- _WHAT IS REQUIRED_:
From the entries below, please gather each line containing the string "bool".

########

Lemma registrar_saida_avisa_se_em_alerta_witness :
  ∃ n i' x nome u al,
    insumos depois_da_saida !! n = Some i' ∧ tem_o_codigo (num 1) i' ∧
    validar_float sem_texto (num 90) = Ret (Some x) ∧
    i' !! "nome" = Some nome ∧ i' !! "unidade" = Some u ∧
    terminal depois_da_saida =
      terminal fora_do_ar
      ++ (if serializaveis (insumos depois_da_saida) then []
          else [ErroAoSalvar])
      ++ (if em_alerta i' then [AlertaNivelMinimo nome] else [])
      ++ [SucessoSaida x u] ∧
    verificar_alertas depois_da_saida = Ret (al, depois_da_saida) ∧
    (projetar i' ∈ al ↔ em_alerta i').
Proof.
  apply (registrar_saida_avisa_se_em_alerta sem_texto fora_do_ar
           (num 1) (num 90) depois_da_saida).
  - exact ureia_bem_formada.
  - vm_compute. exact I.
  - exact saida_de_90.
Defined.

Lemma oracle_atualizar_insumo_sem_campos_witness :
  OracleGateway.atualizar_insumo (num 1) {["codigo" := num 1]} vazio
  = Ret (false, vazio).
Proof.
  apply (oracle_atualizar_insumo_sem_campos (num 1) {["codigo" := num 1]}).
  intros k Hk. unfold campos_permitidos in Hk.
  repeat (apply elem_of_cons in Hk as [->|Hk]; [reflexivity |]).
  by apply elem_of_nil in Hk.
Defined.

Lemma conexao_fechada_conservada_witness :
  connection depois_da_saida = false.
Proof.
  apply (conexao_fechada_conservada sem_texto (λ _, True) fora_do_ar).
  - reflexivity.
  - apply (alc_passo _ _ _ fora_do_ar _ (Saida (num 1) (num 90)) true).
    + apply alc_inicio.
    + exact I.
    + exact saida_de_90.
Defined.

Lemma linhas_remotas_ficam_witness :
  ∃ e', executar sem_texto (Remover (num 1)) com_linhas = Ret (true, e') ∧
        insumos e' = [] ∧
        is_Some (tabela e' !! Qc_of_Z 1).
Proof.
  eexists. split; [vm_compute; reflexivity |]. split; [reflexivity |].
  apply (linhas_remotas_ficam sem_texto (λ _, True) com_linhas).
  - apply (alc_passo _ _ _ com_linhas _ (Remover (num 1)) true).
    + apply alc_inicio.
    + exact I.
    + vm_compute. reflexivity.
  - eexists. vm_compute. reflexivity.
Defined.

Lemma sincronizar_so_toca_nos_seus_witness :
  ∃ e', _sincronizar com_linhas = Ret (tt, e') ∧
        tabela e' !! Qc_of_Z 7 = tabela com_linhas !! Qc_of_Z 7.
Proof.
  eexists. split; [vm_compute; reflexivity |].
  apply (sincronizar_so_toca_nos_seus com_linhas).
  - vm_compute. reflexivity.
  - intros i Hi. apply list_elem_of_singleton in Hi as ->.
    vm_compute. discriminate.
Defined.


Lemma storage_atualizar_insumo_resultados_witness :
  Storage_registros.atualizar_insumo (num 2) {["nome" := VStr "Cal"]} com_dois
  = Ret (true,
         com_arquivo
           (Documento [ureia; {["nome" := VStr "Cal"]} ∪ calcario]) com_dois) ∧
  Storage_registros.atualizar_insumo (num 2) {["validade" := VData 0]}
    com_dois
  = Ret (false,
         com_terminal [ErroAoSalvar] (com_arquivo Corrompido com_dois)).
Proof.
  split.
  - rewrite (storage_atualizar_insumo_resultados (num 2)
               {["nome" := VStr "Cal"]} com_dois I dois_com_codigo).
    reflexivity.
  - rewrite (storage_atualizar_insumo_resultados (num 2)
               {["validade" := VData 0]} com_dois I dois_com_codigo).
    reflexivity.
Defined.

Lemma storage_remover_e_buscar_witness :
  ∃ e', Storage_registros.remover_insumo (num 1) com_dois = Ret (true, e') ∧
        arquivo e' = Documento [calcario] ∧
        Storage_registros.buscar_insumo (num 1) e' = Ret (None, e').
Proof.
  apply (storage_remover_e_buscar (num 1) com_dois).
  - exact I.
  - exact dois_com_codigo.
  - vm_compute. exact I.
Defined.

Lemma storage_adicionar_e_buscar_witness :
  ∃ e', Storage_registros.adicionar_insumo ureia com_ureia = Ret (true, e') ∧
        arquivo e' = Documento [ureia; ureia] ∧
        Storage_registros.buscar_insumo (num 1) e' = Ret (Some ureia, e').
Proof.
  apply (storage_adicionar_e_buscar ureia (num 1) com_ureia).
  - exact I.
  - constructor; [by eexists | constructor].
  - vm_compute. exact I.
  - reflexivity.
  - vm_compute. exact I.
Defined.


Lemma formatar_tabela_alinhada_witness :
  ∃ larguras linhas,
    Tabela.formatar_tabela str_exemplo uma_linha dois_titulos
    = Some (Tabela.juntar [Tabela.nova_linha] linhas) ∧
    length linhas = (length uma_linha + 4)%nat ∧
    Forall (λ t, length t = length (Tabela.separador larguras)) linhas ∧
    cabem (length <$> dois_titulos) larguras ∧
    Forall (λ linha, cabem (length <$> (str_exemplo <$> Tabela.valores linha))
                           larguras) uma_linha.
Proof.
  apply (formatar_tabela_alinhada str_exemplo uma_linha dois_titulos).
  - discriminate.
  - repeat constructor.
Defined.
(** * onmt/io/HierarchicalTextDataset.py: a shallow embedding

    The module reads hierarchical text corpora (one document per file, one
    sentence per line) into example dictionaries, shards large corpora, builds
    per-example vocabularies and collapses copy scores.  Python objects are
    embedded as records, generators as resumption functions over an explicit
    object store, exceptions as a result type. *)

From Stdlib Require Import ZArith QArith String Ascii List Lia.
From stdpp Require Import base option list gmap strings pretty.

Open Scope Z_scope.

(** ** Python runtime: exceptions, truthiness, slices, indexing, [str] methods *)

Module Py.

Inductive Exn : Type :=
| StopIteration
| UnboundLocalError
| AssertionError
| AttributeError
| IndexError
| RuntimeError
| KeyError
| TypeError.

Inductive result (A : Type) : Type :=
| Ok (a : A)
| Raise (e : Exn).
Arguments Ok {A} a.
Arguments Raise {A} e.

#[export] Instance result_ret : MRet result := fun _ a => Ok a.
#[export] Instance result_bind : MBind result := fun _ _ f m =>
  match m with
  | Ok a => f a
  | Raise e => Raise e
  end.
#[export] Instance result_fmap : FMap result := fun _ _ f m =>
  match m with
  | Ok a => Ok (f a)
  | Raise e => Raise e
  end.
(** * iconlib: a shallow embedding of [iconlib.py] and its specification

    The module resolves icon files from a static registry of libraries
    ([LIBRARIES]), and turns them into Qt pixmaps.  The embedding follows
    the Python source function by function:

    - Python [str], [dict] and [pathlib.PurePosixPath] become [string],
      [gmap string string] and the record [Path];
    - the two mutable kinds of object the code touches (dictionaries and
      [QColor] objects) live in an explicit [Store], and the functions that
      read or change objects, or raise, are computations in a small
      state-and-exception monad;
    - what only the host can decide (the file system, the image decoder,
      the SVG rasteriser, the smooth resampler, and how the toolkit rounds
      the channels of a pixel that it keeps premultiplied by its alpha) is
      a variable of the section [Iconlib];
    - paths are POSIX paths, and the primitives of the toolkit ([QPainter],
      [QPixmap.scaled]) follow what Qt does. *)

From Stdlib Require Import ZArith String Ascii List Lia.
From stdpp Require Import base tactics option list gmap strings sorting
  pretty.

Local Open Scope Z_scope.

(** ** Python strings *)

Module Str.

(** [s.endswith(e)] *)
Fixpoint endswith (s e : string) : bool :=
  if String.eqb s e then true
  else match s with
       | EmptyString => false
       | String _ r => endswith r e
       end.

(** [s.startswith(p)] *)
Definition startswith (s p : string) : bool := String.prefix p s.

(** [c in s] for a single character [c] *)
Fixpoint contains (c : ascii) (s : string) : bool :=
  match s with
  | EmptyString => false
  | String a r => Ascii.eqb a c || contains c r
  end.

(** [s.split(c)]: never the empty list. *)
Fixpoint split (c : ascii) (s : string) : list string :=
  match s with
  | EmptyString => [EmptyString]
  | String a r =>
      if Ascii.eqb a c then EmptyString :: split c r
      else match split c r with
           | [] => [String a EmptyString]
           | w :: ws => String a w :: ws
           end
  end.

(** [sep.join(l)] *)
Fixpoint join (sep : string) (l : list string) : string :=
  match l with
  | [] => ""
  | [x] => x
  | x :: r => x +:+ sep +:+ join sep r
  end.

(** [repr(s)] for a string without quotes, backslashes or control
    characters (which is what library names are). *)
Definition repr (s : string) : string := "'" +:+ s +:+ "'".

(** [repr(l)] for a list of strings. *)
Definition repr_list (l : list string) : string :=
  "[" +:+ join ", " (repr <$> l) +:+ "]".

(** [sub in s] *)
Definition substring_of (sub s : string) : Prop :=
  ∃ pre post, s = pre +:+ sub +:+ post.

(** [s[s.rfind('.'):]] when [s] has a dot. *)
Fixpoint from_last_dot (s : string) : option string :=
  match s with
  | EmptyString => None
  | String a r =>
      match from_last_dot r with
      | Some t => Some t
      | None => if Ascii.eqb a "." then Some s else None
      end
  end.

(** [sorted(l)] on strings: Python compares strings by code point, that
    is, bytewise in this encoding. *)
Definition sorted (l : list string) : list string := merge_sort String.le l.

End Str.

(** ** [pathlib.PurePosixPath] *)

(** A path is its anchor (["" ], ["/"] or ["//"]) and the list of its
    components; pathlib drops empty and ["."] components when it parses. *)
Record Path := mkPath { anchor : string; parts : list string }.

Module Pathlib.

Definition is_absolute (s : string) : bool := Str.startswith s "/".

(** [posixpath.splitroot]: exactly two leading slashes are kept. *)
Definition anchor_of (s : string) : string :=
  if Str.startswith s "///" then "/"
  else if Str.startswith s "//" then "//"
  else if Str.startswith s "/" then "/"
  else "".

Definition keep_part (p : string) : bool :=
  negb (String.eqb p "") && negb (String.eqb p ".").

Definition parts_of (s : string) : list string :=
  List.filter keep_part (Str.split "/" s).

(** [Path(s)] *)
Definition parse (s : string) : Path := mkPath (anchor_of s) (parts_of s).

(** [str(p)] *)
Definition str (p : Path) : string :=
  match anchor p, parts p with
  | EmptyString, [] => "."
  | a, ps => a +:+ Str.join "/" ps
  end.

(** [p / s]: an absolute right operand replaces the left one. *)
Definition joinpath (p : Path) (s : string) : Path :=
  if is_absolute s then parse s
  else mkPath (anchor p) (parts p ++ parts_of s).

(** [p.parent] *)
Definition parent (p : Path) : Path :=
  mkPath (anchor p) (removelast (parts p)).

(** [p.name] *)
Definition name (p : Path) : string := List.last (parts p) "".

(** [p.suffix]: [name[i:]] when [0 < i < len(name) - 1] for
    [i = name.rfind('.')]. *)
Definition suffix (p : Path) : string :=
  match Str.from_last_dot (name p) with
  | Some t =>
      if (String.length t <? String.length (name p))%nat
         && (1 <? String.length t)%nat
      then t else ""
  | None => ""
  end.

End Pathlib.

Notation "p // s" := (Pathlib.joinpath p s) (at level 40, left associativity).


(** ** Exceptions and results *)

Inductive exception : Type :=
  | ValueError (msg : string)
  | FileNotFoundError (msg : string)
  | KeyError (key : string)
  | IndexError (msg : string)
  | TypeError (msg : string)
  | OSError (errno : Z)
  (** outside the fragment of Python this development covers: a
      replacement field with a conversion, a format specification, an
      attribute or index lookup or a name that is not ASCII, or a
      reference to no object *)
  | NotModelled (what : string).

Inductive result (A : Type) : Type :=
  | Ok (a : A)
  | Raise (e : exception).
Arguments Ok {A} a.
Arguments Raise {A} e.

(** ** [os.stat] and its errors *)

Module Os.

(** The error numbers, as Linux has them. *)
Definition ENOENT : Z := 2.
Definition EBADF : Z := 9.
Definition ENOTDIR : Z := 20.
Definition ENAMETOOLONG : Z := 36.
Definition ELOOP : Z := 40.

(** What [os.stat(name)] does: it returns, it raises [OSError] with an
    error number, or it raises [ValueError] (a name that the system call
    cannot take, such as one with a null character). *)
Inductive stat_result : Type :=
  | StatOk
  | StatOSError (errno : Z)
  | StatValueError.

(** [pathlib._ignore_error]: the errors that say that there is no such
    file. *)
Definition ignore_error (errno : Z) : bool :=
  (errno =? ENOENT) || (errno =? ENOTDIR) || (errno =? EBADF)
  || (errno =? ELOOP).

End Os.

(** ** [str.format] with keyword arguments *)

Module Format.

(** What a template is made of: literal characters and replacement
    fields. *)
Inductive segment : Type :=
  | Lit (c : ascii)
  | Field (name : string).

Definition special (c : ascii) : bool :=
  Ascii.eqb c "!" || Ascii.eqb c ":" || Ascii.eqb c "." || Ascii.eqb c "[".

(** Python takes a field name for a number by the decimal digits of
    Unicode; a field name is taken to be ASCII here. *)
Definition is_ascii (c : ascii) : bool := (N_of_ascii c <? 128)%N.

########

- _RESPONSE_:
Fixpoint endswith (s e : string) : bool :=
Definition startswith (s p : string) : bool := String.prefix p s.
Fixpoint contains (c : ascii) (s : string) : bool :=
Definition is_absolute (s : string) : bool := Str.startswith s "/".
Definition keep_part (p : string) : bool :=
Definition ignore_error (errno : Z) : bool :=
Definition special (c : ascii) : bool :=
Definition is_ascii (c : ascii) : bool := (N_of_ascii c <? 128)%N.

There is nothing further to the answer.